#### [WHAT NEEDS TO BE DONE]
Please return the lines of the data that contain "forall".

*** SUPPLIED MATERIAL Section Begins ***

(** [a] may precede [b] under ORDER BY (warn_cnt + hard_cnt) DESC, hard_cnt DESC. *)
Definition ranks_before (a b : SummaryRow) : Prop :=
  summary_total b < summary_total a
  \/ (summary_total b = summary_total a /\ summary_hard b <= summary_hard a).

(** ** Relations between the worlds before and after an action *)

(** The ledger and its id counter are the same. *)
Definition ledger_same (w w' : World) : Prop :=
  warns (st_db w') = warns (st_db w) /\ warns_seq (st_db w') = warns_seq (st_db w).

(** The id counter did not go back, and every record that was not there
    before carries an id above the old counter. *)
Definition ids_fresh (w w' : World) : Prop :=
  warns_seq (st_db w) <= warns_seq (st_db w')
  /\ forall r, In r (warns (st_db w')) ->
               In r (warns (st_db w)) \/ warns_seq (st_db w) < w_id r.

(** However the action ends, the world it leaves is related to the one it
    started in. *)
Definition keeps {A} (R : World -> World -> Prop) (m : M A) : Prop :=
  forall env w, R w (world_of (m env w)).

(** The action sends nothing. *)
Definition silent {A} (m : M A) : Prop :=
  forall env w, st_sent (world_of (m env w)) = st_sent w.

(** The action sends exactly one reply when it returns and none when it
    raises. *)
Definition replies_once {A} (m : M A) : Prop :=
  forall env w,
    match m env w with
    | Done _ w' => exists r, st_sent w' = st_sent w ++ [r]
    | Raised _ w' => st_sent w' = st_sent w
    end.

(** ** Properties *)

Example clean_reason_two_mentions :
  clean_reason (Some "spam @alice @bob"%string) = "spam"%string.
Proof. reflexivity. Qed.

Example amnesty_parts_example :
  amnesty_parts "2 hard @dave"%string = ["2"; "hard"]%string
  /\ parse_amnesty (Some (Some " 3 WARN @x "%string)) = (Some 3, "warn"%string)
  /\ parse_amnesty (Some (Some "x"%string)) = (None, "all"%string)
  /\ parse_amnesty (Some (Some "1_0 every @x"%string)) = (Some 10, "all"%string).
Proof. repeat split; reflexivity. Qed.

Example py_slice_examples :
  py_slice "warn @bob now" 5 9 = "@bob"%string
  /\ py_slice "abc" 2 10 = "c"%string
  /\ py_slice "abc" (-2) 3 = "bc"%string
  /\ py_slice "abc" 5 9 = EmptyString.
Proof. repeat split; reflexivity. Qed.

(** *** Text order *)

Lemma ascii_compare_trans (a b c : ascii) :
  Ascii.compare a b = Lt -> Ascii.compare b c = Lt -> Ascii.compare a c = Lt.
Proof.
  unfold Ascii.compare. rewrite !N.compare_lt_iff. apply N.lt_trans.
Qed.
Lemma isoOf_serializable (f : option DateField) :
  (exists o, Asset.isoOf f = Ok o) <-> serializable f = true.
Proof.
  destruct f as [[[t|]|s]|]; cbn [serializable Asset.isoOf Date.toISOString].
  - destruct (Date.in_range t); [|split; [intros [o H]; discriminate|discriminate]].
    destruct (Date.civilFromDays (t / Date.msPerDay)) as [[y m] dd]. split; eauto.
  - split; [intros [o H]; discriminate|discriminate].
  - split; [intros [o H]; discriminate|discriminate].
  - split; eauto.
Qed.

(** X5: [serialize] returns a record exactly when each of the four date
    properties is absent or holds a valid [Date]; otherwise it throws, in
    particular for an entity rebuilt from a record, whose dates are strings.
    Errors and the dirty mark play no part. *)
Theorem serialize_succeeds_exactly (h : HospitalAsset.t) :
  (exists r, HospitalAsset.serialize h = Ok r)
  <-> serializable (lastMaintenance (base (HospitalAsset.data h)))
      && serializable (expiryDate (base (HospitalAsset.data h)))
      && serializable (warrantyExpiry (HospitalAsset.data h))
      && serializable (lastCalibration (HospitalAsset.data h)) = true.
Proof.
  rewrite !andb_true_iff, <- !isoOf_serializable.
  unfold HospitalAsset.serialize, Asset.serialize. cbn [HospitalAsset.super Asset.data].
  destruct (Asset.isoOf (lastMaintenance _)) as [a|?];
    [|split; [intros [r H]; discriminate|intros [[[[o H] _] _] _]; discriminate]].
  destruct (Asset.isoOf (expiryDate _)) as [b|?];
    [|split; [intros [r H]; discriminate|intros [[[_ [o H]] _] _]; discriminate]].
  destruct (Asset.isoOf (warrantyExpiry _)) as [c|?];
    [|split; [intros [r H]; discriminate|intros [[_ [o H]] _]; discriminate]].
  destruct (Asset.isoOf (lastCalibration _)) as [d|?];
    [|split; [intros [r H]; discriminate|intros [_ [o H]]; discriminate]].
  split; eauto 10.
Qed.
(** The date number through the pieces of [civil_from_days]. *)
Lemma date_number_pieces (days : Z) :
  let era := (days + 719468) / 146097 in
  let doe := (days + 719468) - era * 146097 in
  let yoe := year_of_era doe in
  let doy := doe - first_day_of_year yoe in
  date_number days = (yoe + era * 400) * 10000 + month_day_code doy
  /\ 0 <= doe <= 146096 /\ 0 <= yoe <= 399 /\ 0 <= doy <= 365.
Proof.
  intros era doe yoe doy.
  assert (Hdoe : 0 <= doe <= 146096)
    by (subst doe era; Z.div_mod_to_equations; lia).
  destruct (year_of_era_bounds doe Hdoe) as (Hy & Hf & Hl & _).
  fold yoe in Hy, Hf, Hl.
  split; [| repeat split; lia].
  unfold date_number. rewrite civil_from_days_pieces. cbv zeta.
  fold era. fold doe. fold yoe. fold doy. unfold month_day_code. cbv zeta. ring.
Qed.

(** A later day has a greater date number. *)
Lemma date_number_mono (z1 z2 : Z) :
  z1 < z2 -> date_number z1 < date_number z2.
Proof.
  intros Hlt.
  destruct (date_number_pieces z1) as (E1 & Hd1 & Hy1 & Hdoy1).
  destruct (date_number_pieces z2) as (E2 & Hd2 & Hy2 & Hdoy2).
  cbv zeta in *. rewrite E1, E2.
  set (e1 := (z1 + 719468) / 146097) in *.
  set (e2 := (z2 + 719468) / 146097) in *.
  set (doe1 := z1 + 719468 - e1 * 146097) in *.
  set (doe2 := z2 + 719468 - e2 * 146097) in *.
  assert (He : e1 < e2 \/ (e1 = e2 /\ doe1 < doe2)).
  { subst doe1 doe2 e1 e2. Z.div_mod_to_equations. lia. }
  destruct (year_of_era_bounds doe1 Hd1) as (_ & Hf1 & _ & Hn1).
  destruct (year_of_era_bounds doe2 Hd2) as (_ & Hf2 & _ & Hn2).
  destruct (month_day_bounds _ Hdoy1) as [Hc1 _].
  destruct (month_day_bounds _ Hdoy2) as [Hc2 _].
  assert (Hlast : year_of_era 146096 = 399) by reflexivity.
  destruct He as [He | [He Hdoe]]; [lia |].
  assert (Hyy : year_of_era doe1 <= year_of_era doe2).
  { destruct (Z.le_gt_cases (year_of_era doe1) (year_of_era doe2))
      as [Hle | Hgt]; [exact Hle |].
    pose proof (first_day_of_year_mono (year_of_era doe2 + 1) (year_of_era doe1)
                  ltac:(lia)).
    destruct Hn2 as [Hn2 | Hn2]; [lia |]. rewrite Hn2, Hlast in Hgt. lia. }
  destruct (Z.eq_dec (year_of_era doe1) (year_of_era doe2)) as [Heq | Hne].
  - rewrite Heq in *.
    pose proof (month_day_mono
                  (doe1 - first_day_of_year (year_of_era doe2))
                  (doe2 - first_day_of_year (year_of_era doe2))
                  ltac:(lia) ltac:(lia) ltac:(lia)).
    lia.
  - lia.
Qed.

*** SUPPLIED MATERIAL Section Ends ***

#### [SOLUTION FOR THIS PROBLEM]
  /\ forall r, In r (warns (st_db w')) ->
  forall env w, R w (world_of (m env w)).
  forall env w, st_sent (world_of (m env w)) = st_sent w.
  forall env w,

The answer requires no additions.